La fiche technique soumise aux élèves comporte le poids et le prix des ingrédients, mais l'école Ferrandi est appuyée d'un économat centralisant les commandes de produits, à la fois pour les travaux pratiques et les restaurants d'application. Chaque jour, entre 600 kilogrammes et une tonne de marchandises sont livrés aux différents sites de l'école. « Ce que nous vendons 35 euros ici, c'est un menu que vous auriez dégusté à 70 euros ailleurs », décrypte le professeur d'arts culinaires pour mieux souligner l'avantage pour le client. Pour le corps enseignant, l'important est de faire plaisir. « C'est la base du métier de restaurateur, il ne faut jamais l'oublier », martèle Dominique Houé. En achetant en gros, Ferrandi bénéficie, comme les autres restaurants d'application de France, de coûts matières avantageux. « Si nous devions avoir des coûts réels auxquels s'ajouteraient des frais de personnel, on ne pourrait pas travailler ces produits-là. Le coût de vente n'est pas une fin en soi. Dans l'absolu on ne gagne pas d'argent avec ces restaurants, ce n'est pas un centre de profit mais d'apprentissage. L'important, c'est la pédagogie », conclut-il.

Trois questions à…

Charles Brochet, étudiant en deuxième année de bachelor arts culinaires à Ferrandi

Quand on est chef d'un jour dans un restaurant d'application, quels sont les avantages et les inconvénients ?

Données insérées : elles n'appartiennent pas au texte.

(** * video-transcoding-api: provider adapter and job life cycle

    A shallow embedding of [service/transcode.go] (job submission, job
    status, callback delivery loop) and of the Elastic Transcoder
    provider (source normalisation, output keys, preset creation, status
    mapping, progress), with the properties the specification states
    about them.

    Go values are modelled as follows: [string] is a sequence of bytes
    (Rocq's [string]); a pointer that may be nil is an [option]; a
    [(value, error)] result is an [outcome], which also records a
    run-time panic; a [map[string]T] is a [gmap string T]; [float64] is
    Rocq's primitive binary64 float; [time.Time] and [time.Duration] are
    integers counting nanoseconds. *)

From Stdlib Require Import ZArith String Ascii List Bool PrimFloat Uint63 DecimalString.
From stdpp Require Import base gmap strings list.
From Stdlib Require DecimalPos.

Set Warnings "-register-all".

Local Open Scope Z_scope.

(** ** The parts of Go's run time and standard library the code uses *)

Module Go.

(** An [error] value, by dynamic type. Values made by [errors.New] are
    pointers and compare by identity: one held in a package-level
    variable is named by that variable. [fmt.Errorf] makes a fresh value
    each time; its format and arguments are kept unrendered, the error
    among them as [cause]. [InvalidConfigError] and [JobNotFoundError]
    are the error types of package provider. A [foreignError] is made by
    a collaborator (the AWS SDK, the store, the HTTP client) and carries
    the text of its [Error()]. *)
Inductive error : Type :=
| errorString (var : string)
| InvalidConfigError (msg : string)
| JobNotFoundError (id : string)
| Errorf (format : string) (args : list string) (cause : option error)
| foreignError (origin msg : string).

Inductive outcome (A : Type) : Type :=
| Ok (a : A)
| Err (e : error)
| Panic (why : string).
Arguments Ok {A} a.
Arguments Err {A} e.
Arguments Panic {A} why.

(** The result of a function that returns no error: its value, or a
    run-time panic. *)
Inductive value (A : Type) : Type :=
| Val (a : A)
| Crash (why : string).
Arguments Val {A} a.
Arguments Crash {A} why.

Definition nil_dereference : string := "invalid memory address or nil pointer dereference".

(** *** package strings (byte level; on ASCII text bytes and code points
    coincide) *)

Fixpoint skip (n : nat) (s : string) : string :=
  match n, s with
  | O, _ => s
  | S n', String _ s' => skip n' s'
  | S _, EmptyString => EmptyString
  end.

C'est un exercice compliqué car on travaille avec des personnes qui sont au même niveau que nous. Ce n'est pas simple d'avoir de l'autorité sur des gens du même âge et qui connaissent le même parcours. Alors je vois ça comme un exercice de confiance.

Cela nous donne une vision complète de tout ce qui se passe en termes de marchandises, de mise en place ou de service. On doit faire en sorte d'organiser les détails pour que le service fonctionne en parfaite harmonie.

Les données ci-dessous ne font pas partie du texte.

(** An assignment to the object [r]: it may make it Completed only if
    that is logged. *)
Lemma maintains_assignment (f : OtaUpdateInfo -> OtaUpdateInfo)
  (logged : list Event) :
  (forall o, deviceId (f o) = deviceId o) ->
  (forall o, status (f o) = Completed ->
             status o = Completed \/ In (EvStatus device Completed) logged) ->
  forall s trace,
    tracked s trace -> holds device r s ->
    tracked (with_heap (alter f r) s) (trace ++ logged)
    /\ holds device r (with_heap (alter f r) s).
Proof.
  intros Hid Hst s trace [Ho Hl] (o & Hr & Hd). repeat split.
  - intros device' r' Hu. destruct (Ho device' r' Hu) as (o' & Hr' & Hd').
    simpl. rewrite (lookup_alter_Some f r r' _ o' Hr').
    eexists. split; [reflexivity|].
    destruct (decide (r = r')); [rewrite Hid|]; exact Hd'.
  - intros r' o' Hr' Hc. simpl in Hr'.
    apply lookup_alter_inv in Hr'. destruct Hr' as (o0 & Hr0 & ->).
    apply in_or_app.
    destruct (decide (r = r')) as [<-|Hne].
    + rewrite Hid. rewrite Hr in Hr0. injection Hr0 as <-.
      destruct (Hst o Hc) as [Hc0|Hin].
      * left. apply (Hl r o Hr Hc0).
      * right. rewrite Hd. exact Hin.
    + left. apply (Hl r' o0 Hr0 Hc).
  - exists (f o). simpl. rewrite (lookup_alter_Some f r r _ o Hr).
    destruct (decide (r = r)); [|congruence].
    split; [reflexivity | rewrite Hid; exact Hd].
Qed.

Cette semaine, vous êtes deux chefs à œuvrer en cuisine. Comment travaillez-vous ensemble ?

Parfois il y a des clashs… Tous les chefs se contredisent tôt ou tard. Il y a beaucoup de travail, donc c'est plus facile de partager les tâches. Nous sommes plus forts avec deux paires d'yeux, quatre mains et deux voix. Mais parfois, il n'y a besoin que d'une seule tonalité, alors on se voit en amont pour exposer nos points de désaccord. On se prévient. Il ne faut pas se contredire en face de l'équipe, c'est important de montrer que nous sommes soudés.

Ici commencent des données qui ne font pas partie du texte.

Lemma create_contact_keeps_key (k : Py.id) (ref : string) (fuel : nat) :
  forall s,
    created_contacts s !! k = Some true ->
    created_contacts (final (create_contact remote fuel ref s)) !! k = Some true.
Proof.
  unfold create_contact. induction fuel as [|fuel IH]; intros s Hk; [exact Hk|].
  rewrite while_true_S, attempt_cases.
  destruct (_ =? 201).
  - run_handler. destruct (Http.data _) as [[c| | | |]|]; try exact Hk.
    simpl. destruct (decide (id c = k)) as [->|Hne].
    + apply lookup_insert_eq.
    + rewrite lookup_insert_ne by exact Hne. exact Hk.
  - destruct (Http.error_message _) as [msg|]; [|exact Hk].
    destruct (Py.contains _ msg); [|exact Hk].
    destruct (Http.retry_after _) as [sec|]; [|exact Hk].
    destruct (sec <? 0); [exact Hk|]. apply IH. exact Hk.
Qed.

Lemma run_keeps_created_key (k : Py.id) (fuel : nat) (op : operation) (s : self) :
  created_contacts s !! k = Some true ->
  created_contacts (final (run remote fuel op s)) !! k = Some true.
Proof.
  intros Hk. destruct op;
    lazymatch goal with
    | |- context [run remote fuel (Create_contact ?ref) s] =>
        unfold run, void; rewrite bind_eq;
        pose proof (create_contact_keeps_key k ref fuel s Hk) as H;
        destruct (create_contact remote fuel ref s); exact H
    | |- context [run remote fuel ?op s] =>
        rewrite (run_keeps_created fuel op ltac:(intros; discriminate) s); exact Hk
    end.
Qed.

Lemma create_contact_marks (fuel : nat) (ref : string) (s s1 : self) (c : contact) :
  create_contact remote fuel ref s = Returns c s1 ->
  created_contacts s1 = <[id c := true]> (created_contacts s).
Proof.
  intros H. unfold create_contact in H.
  apply loop_returns in H as [n [_ [_ Hs]]]; [|handler_tac..].
  revert Hs. run_handler.
  destruct (Http.data _) as [[c0| | | |]|]; try discriminate.
  intros Hs. injection Hs as <- <-.
  cbn [created_contacts with_contacts with_created_contacts with_log
       sent with_api_requests with_wire].
  rewrite retried_eq. reflexivity.
Qed.

Lemma session_keeps_created_key (k : Py.id) (fuel : nat) (ops : list operation) :
  forall s,
    created_contacts s !! k = Some true ->
    created_contacts (session remote fuel ops s) !! k = Some true.
Proof.
  induction ops as [|op ops IH]; intros s Hk; [exact Hk|].
  simpl. apply IH, run_keeps_created_key, Hk.
Qed.

End Created.

(** X14. A contact created during the session counts as created only.
    After [create_contact] has returned a contact, let any operations
    follow, with any outcome: in the statistics that [update_statistics]
    leaves, the id of the contact is among the created contacts and not
    among the updated ones. *)
Theorem created_contact_never_counts_as_updated (remote : nat -> Http.response)
    (fuel : nat) (reference_id : string) (s s1 : Monica.self) (c : contact)
    (ops : list operation) :
  Monica.create_contact remote fuel reference_id s = Monica.Returns c s1 ->
  let s3 := Loop.final (Monica.update_statistics (session remote fuel ops s1)) in
  Monica.created_contacts s3 !! id c = Some true
  /\ Monica.updated_contacts s3 !! id c = None.
Proof.
  intros H s3.
  pose proof (create_contact_marks remote fuel reference_id s s1 c H) as Hcr.
  assert (Hk : Monica.created_contacts (session remote fuel ops s1) !! id c = Some true).
  { apply session_keeps_created_key. rewrite Hcr. apply lookup_insert_eq. }
  split; [exact Hk|]. subst s3. simpl.
  apply map_lookup_filter_None. right. intros v _ Hnot. apply Hnot. simpl.
  apply elem_of_dom. exists true. exact Hk.
Qed.

(** ** The cached lookup tables *)

Lemma dict_of_types_snoc (l : list (string * Py.id)) (k : string) (v : Py.id) :
  Monica.dict_of_types (l ++ [(k, v)]) = <[k := v]> (Monica.dict_of_types l).
Proof. unfold Monica.dict_of_types. rewrite foldl_app. reflexivity. Qed.

(** X15. The dict built from the remote's list of genders, or of contact
    field types, maps a type to the id of the last entry of that type:
    a later entry replaces an earlier one, and a type without entry has
    no key. *)
Theorem dict_of_types_last_wins (l : list (string * Py.id)) (t : string) :
  Monica.dict_of_types l !! t
  = snd <$> last (List.filter (fun entry => String.eqb entry.1 t) l).
Proof.
  induction l as [|[k v] l IH] using rev_ind; [reflexivity|].
  rewrite dict_of_types_snoc, List.filter_app. simpl.
  destruct (String.eqb k t) eqn:Hk.
  - apply String.eqb_eq in Hk. subst k. rewrite lookup_insert_eq, last_snoc.
    reflexivity.
  - apply String.eqb_neq in Hk. rewrite lookup_insert_ne by exact Hk.
    rewrite app_nil_r. exact IH.
Qed.

Section Asks.

Import Monica Loop.
Variable remote : nat -> Http.response.
Context {L A : Type}.
Variables (m : Http.method) (path : L -> string) (ok : Z).
Variable on_success : L -> Http.response -> M (step L A).
Variable on_error : L -> string -> M (step L A).
Hypothesis on_success_keeps : forall l r, Keeps.keeps api_requests (on_success l r).
Hypothesis on_error_keeps : forall l e, Keeps.keeps api_requests (on_error l e).

Let body (l : L) : M (step L A) :=
  attempt remote m (path l) ok (on_success l) (on_error l) l.

Lemma attempt_asks (l : L) (s : self) :
  api_requests (final (body l s)) = S (api_requests s).
Proof.
  unfold body. rewrite attempt_cases.
  destruct (_ =? ok); [apply on_success_keeps|].
  destruct (Http.error_message _) as [msg|]; [|reflexivity].
  destruct (Py.contains _ msg); [|apply on_error_keeps].
  destruct (Http.retry_after _) as [sec|]; [|reflexivity].
  destruct (sec <? 0); reflexivity.
Qed.

(** The counter never goes back in a loop, and a loop with fuel asks at
    least once. *)
Lemma loop_counter_grows (fuel : nat) :
  forall l s, (api_requests s <= api_requests (final (while_true fuel body l s)))%nat.
Proof.
  induction fuel as [|fuel IH]; intros l s; [reflexivity|].
  rewrite while_true_S. pose proof (attempt_asks l s) as Ha.
  destruct (body l s) as [[l'|a] s1|e s1|s1]; simpl in *; try lia.
  specialize (IH l' s1). lia.
Qed.

Lemma loop_asks (fuel : nat) (l : L) (s : self) :
  (api_requests s < api_requests (final (while_true (S fuel) body l s)))%nat.
Proof.
  rewrite while_true_S. pose proof (attempt_asks l s) as Ha.
  destruct (body l s) as [[l'|a] s1|e s1|s1]; simpl in *; try lia.
  pose proof (loop_counter_grows fuel l' s1). lia.
Qed.

End Asks.

Section Genders2.

Import Monica Loop.
Variable remote : nat -> Http.response.

Lemma get_gender_mapping_returns (fuel : nat) (s s' : self) (g : gmap string Py.id) :
  get_gender_mapping remote fuel s = Returns g s' ->
  gender_mapping s' = g.
Proof.
  unfold get_gender_mapping. rewrite bind_eq. unfold gets at 1.
  destruct (bool_decide (gender_mapping s <> ∅)).
  - intros H. injection H as <- <-. reflexivity.
  - intros H. apply loop_returns in H as [n [_ [_ Hs]]]; [|handler_tac..].
    revert Hs. cbv [mbind M_bind bind json_types gets modify ret].
    destruct (Http.data _) as [[| |l| |]|]; try discriminate.
    intros Hs. injection Hs as <- <-. reflexivity.
Qed.

Lemma get_gender_mapping_asks (fuel : nat) (s : self) :
  gender_mapping s = ∅ ->
  (api_requests s < api_requests (final (get_gender_mapping remote (S fuel) s)))%nat.
Proof.
  intros He. unfold get_gender_mapping. rewrite bind_eq. unfold gets at 1.
  rewrite bool_decide_eq_false_2 by (intros H; apply H, He).
  apply (loop_asks remote Http.GET (fun _ : unit => "/genders") 200
           (fun _ response =>
              genders ← json_types response;
              modify (with_gender_mapping (dict_of_types genders));;
              mapping ← gets gender_mapping;
              ret (Leave mapping))
           (fun _ error =>
              log_error ("Failed to fetch genders from Monica: " ++ error);;
              raise (Py.MonicaFetchError "Error fetching genders from Monica!")));
    keeps_tac.
Qed.

End Genders2.

(** X16. The gender mapping is fetched until it is not empty.  What
    [get_gender_mapping] returns is what the session holds afterwards; a
    mapping with at least one gender is returned by every later call
    without a request; an empty one (the remote listed no gender) is not
    remembered as fetched, and the next call asks the remote again. *)
Theorem gender_mapping_cached_when_not_empty (remote : nat -> Http.response)
    (fuel : nat) (s s' : Monica.self) (g : gmap string Py.id) :
  Monica.get_gender_mapping remote fuel s = Monica.Returns g s' ->
  Monica.gender_mapping s' = g
  /\ (g <> ∅ ->
      forall remote' fuel',
        Monica.get_gender_mapping remote' fuel' s' = Monica.Returns g s')
  /\ (g = ∅ ->
      forall remote' fuel',
        (Monica.api_requests s'
         < Monica.api_requests
             (Loop.final (Monica.get_gender_mapping remote' (S fuel') s')))%nat).
Proof.
  intros H. apply get_gender_mapping_returns in H. split; [exact H|]. split.
  - intros Hne remote' fuel'. rewrite <- H.
    apply get_gender_mapping_cached. rewrite H. exact Hne.
  - intros He remote' fuel'. apply get_gender_mapping_asks. rewrite H. exact He.
Qed.

Section FieldTypes.

Import Monica Loop.
Variable remote : nat -> Http.response.

Lemma field_types_never_internal (fuel : nat) (s s' : self) (text : string) :
  __get_contact_field_types remote fuel s <> Raises (Py.InternalError text) s'.
Proof.
  intros H. unfold __get_contact_field_types in H.
  apply loop_raises in H as [n [_ Ha]]; [|handler_tac..].
  rewrite attempt_cases in Ha.
  destruct (_ =? 200).
  - revert Ha. cbv [mbind M_bind bind json_types gets modify ret raise].
    destruct (Http.data _) as [[| |l| |]|]; discriminate.
  - destruct (Http.error_message _) as [msg|]; [|discriminate].
    destruct (Py.contains _ msg).
    + destruct (Http.retry_after _) as [sec|]; [|discriminate].
      destruct (sec <? 0); discriminate.
    + revert Ha. run_handler. discriminate.
Qed.

End FieldTypes.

Assurer la direction d'une cuisine durant ses études, est-ce vraiment un plus ?

C'est un point élémentaire à mon sens. Notre métier, c'est la transmission et l'organisation. Un jour, nous serons confrontés à ces situations où nous serons en position de diriger, d'apprendre et d'organiser, que cela soit la marchandise ou les équipes. Aujourd'hui, nous étions appuyés de commis issus de la première année. C'est un bon exercice pour les chefs de partie, c'est aussi une charge car il faut regarder et vérifier, mais c'est aussi un soulagement !

Pour un menu à 35 euros, les clients du restaurant Le 28 bénéficient d'une prestation gastronomique.

Une partie de l'équipe de l'Espace Médéric (à droite, Dominique Mota)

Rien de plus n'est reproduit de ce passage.